When his marriage ended, Hemingway followed in 1944 the allied campaigns in Europe, taking part in the D-Day landings. Against expectations, Hemingway did not keep strictly in his role as an observer.
He returned to Cuba in 1946, married Mary Welsh, a correspondent for Time magazine, whom he had met in a London resautorbusrant in 1944.
During the Second World War he was a war correspondent for seven months. He seemed to view war as a great outdoor sport, and after the war became boastful and violent.
In 1954, he won the Nobel Prize for Literature.
Because of his strong action plots and spare, visually exact prose, many screen adaptations of his work have been made, including: A Farewell to Arms (1933); To Have and Have Not (1944) and the Old Man and the Sea (1958). Hemingway disliked almost all of the films of his books and was only involved with the production of the Old Man and the Sea.
Across the River and Into the Trees was Hemingway's first novel in a decade and poorly received. The old man and the sea, published first in Life magazine in 1952, restored again his fame. It told a story of an old Cuban fisherman named Santiago who finally catches a giant marlin after weeks of not catching anything. As he returns to the harbor, the sharks eat the fish, lashed to his boat. The model for Santiago was a Cuban fisherman, Gregorio Fuentes, who died in January 2002, at the age of 104. Fuentes had served as the captain of Hemingway's boat Pilar in the late 1930s and was occasionally his tapster.
Hemingway - himself a great sportsman - liked to portray soldiers, hunters, bullfighters - tough, at times primitive people whose courage and honesty are set against the brutal ways of modern society, and who in this confrontation lose hope and faith. His straightforward prose, his spare dialogue, and his predilection for understatement are particularly effective in his short stories, some of which are collected in Men Without Women (1927) and The Fifth Column And The First Forty-Nine Stories (1938).
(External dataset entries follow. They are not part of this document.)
(* ===== verification/Driver.v ===== *)
(** * Driver: the command surface and the driver's lifecycle

    The constructor and the public methods of [SI4703] not covered by
    Sequencer.v and Tune.v (src/src/SI4703.cpp): [SI4703()] (lines 11-20),
    [begin] (lines 25-48), [setVolume] (lines 141-151), [getRSSI] (lines
    156-162) and [process] (lines 167-172).

    The public methods are gathered into one command type; [step] is the
    transition relation of a driver used by a caller (any command with a
    well-typed argument) on a bus whose device may also change on its own
    between commands.  The invariant of reachable states is proved by
    rule induction on [step]. *)

From Stdlib Require Import ZArith Lia Floats.SpecFloat.
From stdpp Require Import base list.
From S2P Require Import Prelude Float32 Regs Wire Shadow Sync Sequencer Tune.

Open Scope Z_scope.
Open Scope si4703_scope.

Module Driver.
Import Regs Shadow Sync Sequencer Tune.

(** [SI4703::SI4703()]: address 0x10, pins -1, 100 kHz, a zeroed
    store, frequency 0.0f, not initialized. *)
Definition SI4703_new : SI4703 :=
  mkSI4703 SI4703_I2C_ADDR (-1) (-1) 100000 (repeat 0 16) (S754_zero false) false.

Section Methods.
Context {D : Type} `{!Wire.I2CDevice D}.

Definition begin (sda scl i2cClock : Z) : M (Sys D) bool :=
  modify_drv (set_pins sda scl i2cClock);;
  sda' ← get_drv _sda; scl' ← get_drv _scl;
  Wire_begin sda' scl';;
  clk ← get_drv _i2cClock;
  Wire_setClock clk;;
  delay 10;;
  readRegisters;;
  id ← get_reg REG_DEVICEID;
  if id =? 0x0000 then mret false else
  powerUp;;
  modify_drv (set_initialized true);;
  mret true.

Definition setVolume (volume : Z) : M (Sys D) unit :=
  init ← get_drv _initialized;
  if negb init then mret tt else
  let volume := if 15 <? volume then 15 else volume in
  readRegisters;;
  w ← get_reg REG_SYSCONFIG2;
  set_reg REG_SYSCONFIG2 (u16 (w &' ~' SYSCONFIG2_VOLUME_MASK));;
  w ← get_reg REG_SYSCONFIG2;
  set_reg REG_SYSCONFIG2 (u16 (w |' volume));;
  _ ← writeRegisters;
  mret tt.

Definition getRSSI : M (Sys D) Z :=
  init ← get_drv _initialized;
  if negb init then mret 0 else
  readRegisters;;
  w ← get_reg REG_STATUSRSSI;
  mret (u8 (w &' STATUSRSSI_RSSI_MASK)).
(** C11: [setFrequency(mhz)] on the chip, for every request that is
    not NaN, runs to the end with a channel [c] of [[0, 205]] and leaves
    the chip's CHANNEL register with [c] in its channel field and TUNE
    clear, every other register unchanged ([radio_tune c]); the shadow
    store ends equal to the chip's registers and the clamped request is
    cached. *)
Theorem setFrequency_refines mhz :
  F32.is_nan mhz = false ->
  exists c s', channel_of (clamp mhz) = Some c /\ 0 <= c <= 205 /\
    setFrequency mhz s = Some (tt, s') /\
    chip_regs (Wire.bus_dev (bus s')) = radio_tune c (chip_regs (Wire.bus_dev (bus s))) /\
    _regs (drv s') = chip_regs (Wire.bus_dev (bus s')) /\
    _currentFreq (drv s') = clamp mhz.
Proof.
  intros Hn. destruct (clamp_channel mhz Hn) as (c & Hc & Hr).
  destruct (setFrequency_refines_at mhz c Hc ltac:(lia)) as (s' & E & Hch & Hsh & Hf).
  exists c, s'. repeat split; assumption || lia.
Qed.

End Refinement.


(** ** Round trips through the bus *)

(** C7: a read of the chip makes the shadow store the chip's register
    file, all sixteen words, and leaves the chip as it was. *)
Theorem readRegisters_chip_roundtrip (s : Sys Si4703Chip) :
  _i2cAddr (drv s) = SI4703_I2C_ADDR -> length (_regs (drv s)) = 16%nat ->
  regs_wf (chip_regs (Wire.bus_dev (bus s))) = true ->
  exists s', readRegisters s = Some (tt, s') /\
    _regs (drv s') = chip_regs (Wire.bus_dev (bus s)) /\
    Wire.bus_dev (bus s') = Wire.bus_dev (bus s).
Proof.
  intros Ha Hl Hwf. exists (read_post s). split; [apply readRegisters_run|].
  now apply chip_read_post.
Qed.
(** * youtube-rag-system: a shallow embedding of the retrieval pipeline

    The development follows the layout of the repository:

    - [Transcript]  : [backend/app/rag/transcript.py]
                      ([extract_video_id], the [dynamic_k] policy of
                      [ingest_video_to_chunks]);
    - [Retriever]   : [backend/app/rag/retriever.py]
                      ([is_low_quality_text], [format_evidence]);
    - [Embeddings]  : [backend/app/rag/embeddings.py]
                      ([SafeOllamaEmbeddings], [validate_chunks_for_embeddings]);
    - [Pipeline]    : [backend/app/rag/pipeline.py]
                      (sessions, [chat_with_video], [compare_videos],
                      [_get_universal_summary]);
    - [MultiVideo]  : [multiVideo.py]
                      (its own validator, [answer_question_single],
                      [get_structured_docs], [compare_videos]);
    - [Spec]        : the notions the specification speaks of.

    Python integers are [Z]; strings are [string]; dictionaries are [gmap];
    the external collaborators
    (embedding provider, retriever, completion provider) are oracles whose
    answers are inputs of the embedded functions. *)

From Stdlib Require Import ZArith Lia String Ascii List Bool DecimalString.
From stdpp Require Import base option list strings gmap.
During 1960-61, he disintegrated physically. He had high blood pressure, diabetes, kidney and liver disease. The drugs he was put on had the side effect of making him depressed. He was taken into the Mayo Clinic where he was treated with electric shock treatment that exacerbated his mental illness.
On release from hospital in july 2, 1961, he committed suicide by shooting himself with his favorite shotgun in the head one morning in the hallway of his home in Ketchum, Idaho.
Several of Hemingway's novels have been published posthumously. True At First Light, depiction of a safari in Kenya, appeared in July 1999. Its staggering language and self-pity reveal mostly the downfall of his famous style.